If you don’t tinker with web development, you should skip the next chunk of this dispatch. It’s 100% geeky.

Those still reading may be cringing when you see Mike’s new site. “My God! You used frames!”

Yes. Yes, I did. Bwah hah hah hah!

I used frames for Mike’s site despite their generally bad reputation. Thanks to lots of Javascript, I think the implementation is solid. If you bookmark any content frame, or open a content frame in a new window by itself, the site fixes itself with all frames correctly and loads the specific content frame you bookmarked or opened instead of just going back to scratch. This allows for effective bookmarking within a frame site, although you do have to right-click to bookmark a specific content frame rather than just the main site URL.

I’m pleased with how it worked out. There are still improvements I hope to make down the road, but my knowledge of Javascript is minimal at best and those improvements are more demanding.

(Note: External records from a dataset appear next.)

(* ===== verification/Jev.v ===== *)
(** * The external decider ([harness/src/jev.rs])

    Jev is asked to choose among labelled effects.  [jev_choices] is what it is
    offered, [jev_state] what it is told, and [jev_decide] makes the effect of
    the label it answers.  The service, the fresh ids and the serialized form
    of an event's payload and of a harness state are parameters; JSON is
    [Mcp]'s [Value].  The theorems are in [JevProofs]. *)

From S2P Require Import Prelude Text Protocol Uuids MemoryOwner Reduce Authorizer Driver.
From S2P Require Import Mcp Deliverer.

Definition RECENT_EVENTS : nat := 16.

Definition MAX_EVENT_TEXT : nat := 2048.

Definition MODEL : string := "model".
Definition COMPLETE : string := "complete".
Definition DELEGATE : string := "delegate:".
Definition TELL : string := "tell:".
Definition ASK : string := "ask:".
Definition ASK_USER : string := "ask_user".

Definition JEV_ASK_TIMEOUT_SECS : N := 3600.

(** ** What Jev is told *)

Definition capped_text (s : string) : string :=
  let length := chars_count s in
  if (length <=? MAX_EVENT_TEXT)%nat then s
  else
    bytes_string (take_chars MAX_EVENT_TEXT (string_bytes s)) +:+ "… [truncated " +:+
      pretty (length - MAX_EVENT_TEXT)%nat +:+ " chars]".

Fixpoint capped_value (value : Value) : Value :=
  match value with
  | JString s => JString (capped_text s)
  | JArray items => JArray (capped_value <$> items)
  | JObject fields => JObject ((fun '(key, field) => (key, capped_value field)) <$> fields)
  | other => other
  end.

Definition json_u32 (n : N) : Value := JNumber (JInt (Z.of_N n)).

Section State.
Context (payload_json : EventPayload -> Value) (harness_json : HarnessState -> Value).

(** The last [RECENT_EVENTS]. *)
Definition recent_events (events : list Event) : list Event := drop (length events - RECENT_EVENTS) events.

Definition jev_state (view : DecisionView) : Value :=
  let l := limits (dv_spec view) in
  let st := dv_state view in
  JObject
    [("input", JString (input (dv_spec view)));
     ("run", JObject
        [("harness", harness_json (harness st));
         ("steps", json_u32 (steps st)); ("max_steps", json_u32 (max_steps l));
         ("model_calls", json_u32 (model_calls st)); ("max_model_calls", json_u32 (max_model_calls l));
         ("steps_exhausted", JBool (dv_steps_exhausted view));
         ("model_calls_exhausted", JBool (dv_model_calls_exhausted view))]);
     ("recent_events", JArray ((fun event => capped_value (payload_json (payload event))) <$> recent_events (dv_events view)));
     ("tools", JArray ((fun tool => JObject
        [("name", JString (tool_name tool)); ("description", JString (description tool));
         ("input_schema", JString (input_schema tool))]) <$> dv_tools view));
     ("skills", JArray ((fun skill => JObject
        [("name", JString (skill_name skill)); ("body", JString (skill_body skill))]) <$> dv_skills view))].

End State.

(** ** What it is offered *)

Section Choices.
Context `{UuidCrate}.

(** [max.saturating_sub(used.saturating_add(given))]. *)
Definition left_to_give (max used given : N) : N := sat_sub32 max (sat_add32 used given).

Definition starts_task (view : DecisionView) (capability : string) : bool :=
  let spec := dv_spec view in
  let st := dv_state view in
  let steps_left := left_to_give (max_steps (limits spec)) (steps st) (given_steps st) in
  let model_calls_left := left_to_give (max_model_calls (limits spec)) (model_calls st) (given_model_calls st) in
  is_running (harness st) &&
  existsb (fun held => bool_decide (held = mkCapability capability)) (capabilities spec) &&
  (hop (lineage spec) <? MAX_DELEGATION_HOPS)%N && (children st <? MAX_CHILDREN)%N &&
  (2 <? steps_left)%N && (2 <=? model_calls_left)%N.

(** The name of a target: its id, if it has none. *)
Definition named (target : DelegateTarget) : string :=
  if bool_decide (target_name target = "") then id_display (target_agent_id target) else target_name target.

(** [&id[..8]]. *)
Definition id_head (id : AgentId) : string := bytes_string (take 8 (string_bytes (id_display id))).

Definition target_label (prefix : string) (targets : list DelegateTarget) (target : DelegateTarget) : string :=
  let shared := (1 <? length (List.filter (fun other => bool_decide (named other = named target)) targets))%nat in
  if shared then prefix +:+ named target +:+ "-" +:+ id_head (target_agent_id target) else prefix +:+ named target.

Definition target_choices (view : DecisionView) (prefix : string) (describe : string -> string -> string)
    : list (string * string * AgentId) :=
  let targets := List.filter (fun target => negb (bool_decide (target_agent_id target = agent_id (dv_spec view)))) (dv_agents view) in
  let choices := (fun target => (target_label prefix targets target,
                                 describe (named target) (target_description target),
                                 target_agent_id target)) <$> targets in
  List.filter (fun choice => (length (List.filter (fun other => bool_decide (other.1.1 = choice.1.1)) choices) =? 1)%nat) choices.

Definition delegate_choices (view : DecisionView) : list (string * string * AgentId) :=
  if negb (starts_task view "agent.delegate") then []
  else target_choices view DELEGATE
         (fun named description =>
            if bool_decide (description = "") then "Hand the input to agent " +:+ named +:+ "." else description)%string.

(** [described]. *)
Definition described (verb description : string) : string :=
  if bool_decide (description = "") then verb +:+ "." else verb +:+ ": " +:+ description.

Definition message_choices (view : DecisionView) : list (string * string * AgentId * bool) :=
  if negb (dv_messaging view) || (MAX_MESSAGE_BYTES <? String.length (input (dv_spec view)))%nat ||
     negb (starts_task view "agent.message") then []
  else
    let tells := target_choices view TELL
      (fun named => described ("Tell agent " +:+ named +:+ " the input, without waiting")) in
    let asks := target_choices view ASK
      (fun named => described ("Ask agent " +:+ named +:+ " about the input, and wait for its answer")) in
    ((fun choice => (choice, false)) <$> tells) ++ ((fun choice => (choice, true)) <$> asks).

Definition asks_user (view : DecisionView) : bool :=
  dv_asking view &&
  existsb (fun held => bool_decide (held = mkCapability "user.ask")) (capabilities (dv_spec view)) &&
  match harness (dv_state view) with Running _ _ false => true | _ => false end.

(** Whether a tool's name is no other choice's label. *)
Definition offered (tool : ToolDescriptor) : bool :=
  let name := tool_name tool in
  negb (bool_decide (name = MODEL)) && negb (bool_decide (name = COMPLETE)) && negb (bool_decide (name = ASK_USER)) &&
  negb (existsb (fun prefix => starts_with prefix name) [DELEGATE; TELL; ASK]).

Definition jev_choices (view : DecisionView) : list (string * option string) :=
  let complete := (COMPLETE, Some "Finish the run."%string) in
  if dv_steps_exhausted view then [complete]
  else
    ((fun tool => (tool_name tool, Some (description tool))) <$> List.filter offered (dv_tools view)) ++
    ((fun '(label, description, _) => (label, Some description)) <$> delegate_choices view) ++
    ((fun '(label, description, _, _) => (label, Some description)) <$> message_choices view) ++
    (if asks_user view then [(ASK_USER, Some "Ask the user a question, and wait for the answer."%string)] else []) ++
    (if negb (dv_model_calls_exhausted view) then [(MODEL, Some "Ask the work model about the input."%string)] else []) ++
    [complete].

(** ** What it decides *)

(** The last of the assistant's texts that is not blank, or the input, cut at
    a character. *)
Definition question (view : DecisionView) : string :=
  let text := default (input (dv_spec view)) (rfind_map (fun event => assistant_text (payload event)) (dv_events view)) in
  let bytes := string_bytes text in
  bytes_string (take (boundary_at bytes (Nat.min (length bytes) MAX_MESSAGE_BYTES)) bytes).

(** The effect of a label; an invocation is drawn for a tool only. *)
Definition chosen_effect {W} (new_invocation : W -> InvocationId * W) (view : DecisionView) (choice : string) (w : W) : Effect * W :=
  match List.find (fun '(label, _, _) => bool_decide (label = choice)) (delegate_choices view) with
  | Some (_, _, agent) => (EDelegate agent (input (dv_spec view)), w)
  | None =>
      match List.find (fun '(label, _, _, _) => bool_decide (label = choice)) (message_choices view) with
      | Some (_, _, to, asks) =>
          (ESendMessage to (input (dv_spec view)) asks None (if asks then Some JEV_ASK_TIMEOUT_SECS else None), w)
      | None =>
          if bool_decide (choice = ASK_USER) then (EAskUser (question view), w)
          else if bool_decide (choice = MODEL) then (EModelCall (input (dv_spec view)), w)
          else if bool_decide (choice = COMPLETE) then (EComplete "done", w)
          else let '(invocation, w) := new_invocation w in (EToolCall choice (input (dv_spec view)) invocation, w)
      end
  end.

Section Decide.
Context {W : Type} (payload_json : EventPayload -> Value) (harness_json : HarnessState -> Value)
  (new_invocation : W -> InvocationId * W).

(** The client: what it is told, the question's choices; the choice in the
    response, or why there is none. *)
Context (system_one : Value -> list (string * option string) -> W -> result (result string string) string * W).

Definition jev_decide : Decider W := fun view w =>
  let choices := jev_choices view in
  match system_one (jev_state payload_json harness_json view) choices w with
  | (Err message, w) | (Ok (Err message), w) => (Err (mkDeciderError message), w)
  | (Ok (Ok choice), w) =>
      if negb (existsb (fun '(label, _) => bool_decide (label = choice)) choices) then
        (Err (mkDeciderError ("unknown effect choice: " +:+ choice)), w)
      else let '(effect, w) := chosen_effect new_invocation view choice w in (Ok effect, w)
  end.

End Decide.
End Choices.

For example, you’ll notice the stupid way in which banner ads rotate. Yes, it’s just a couple of different files that Refresh into each other. I’ve been unable to find a single banner-rotation script that works with the site. Some of our banner ads just need to load a URL into a new window (requiring a TARGET tag). Others need to reload three of the four frames with new content, a Javascript call that replaces and generates the HREF URL.

Some banner scripts don’t allow the TARGET tag needed to open the clicked link in a new window. They only let you specify the URL itself, which they pass to a function that generates the full HREF tag.

Others allow you to specify the full HREF tag. But because the HREF tag for the load-three-frames banners is itself a Javascript call, thereby nested within a Javascript call, the whole thing crashes.

On top of everything else, we’re hosting Mike’s site on Windows NT. This drops my options for scripts dramatically–no Perl, for example. We’re on NT because of the host, which gives us practically unlimited bandwidth for a very reasonable price. This is a very important feature because of all the Quicktime movies we serve, and so far this host is the best-suited and most-affordable option we could find, excepting the fact that the damn thing runs on Windows.

So, after trying a dozen or more banner-rotation solutions, the clumsy META REFRESH is the only one I get to work. Ah well.

=====> Non-webdev-geek content resumes here.

I bought a new microphone today for the video camera and then made a boom. Thanks Home Depot! I got 4 sections of 1/2″ x 24″ PVC pipe, threaded at both ends, with connectors. The 1/2″ threaded tip is a perfect fit for the threaded attachment to the mike–I can screw the mike right onto the end of the book and go from 2′ up to 8′ if needed. It’s freaking brilliant and it only cost $7.

Tomorrow night I go to New York City. I’m so pleased they got the light memorial up and going. The photographs look lovely. I’m looking forward to the whole experience, actually.

In the afternoon before the flight I’m heading to Wizards of the Coast to sign copies of Call of Cthulhu D20 with several other contribuors. WotC is setting aside a couple hundred copies to sell through their online store. These copies are signed and each includes a CD of music by The Darkest of the Hillside Thickets, a compilation of existing tracks assembled by WotC just for this edition. I believe there’s even a little rules supplement for use with the CD. You put the CD in on random play during your game, and each song applies different modifiers to combat and such while the song is playing. It’s a silly idea they did for fun, but who knows? Might be good. I expect the books to be beautiful.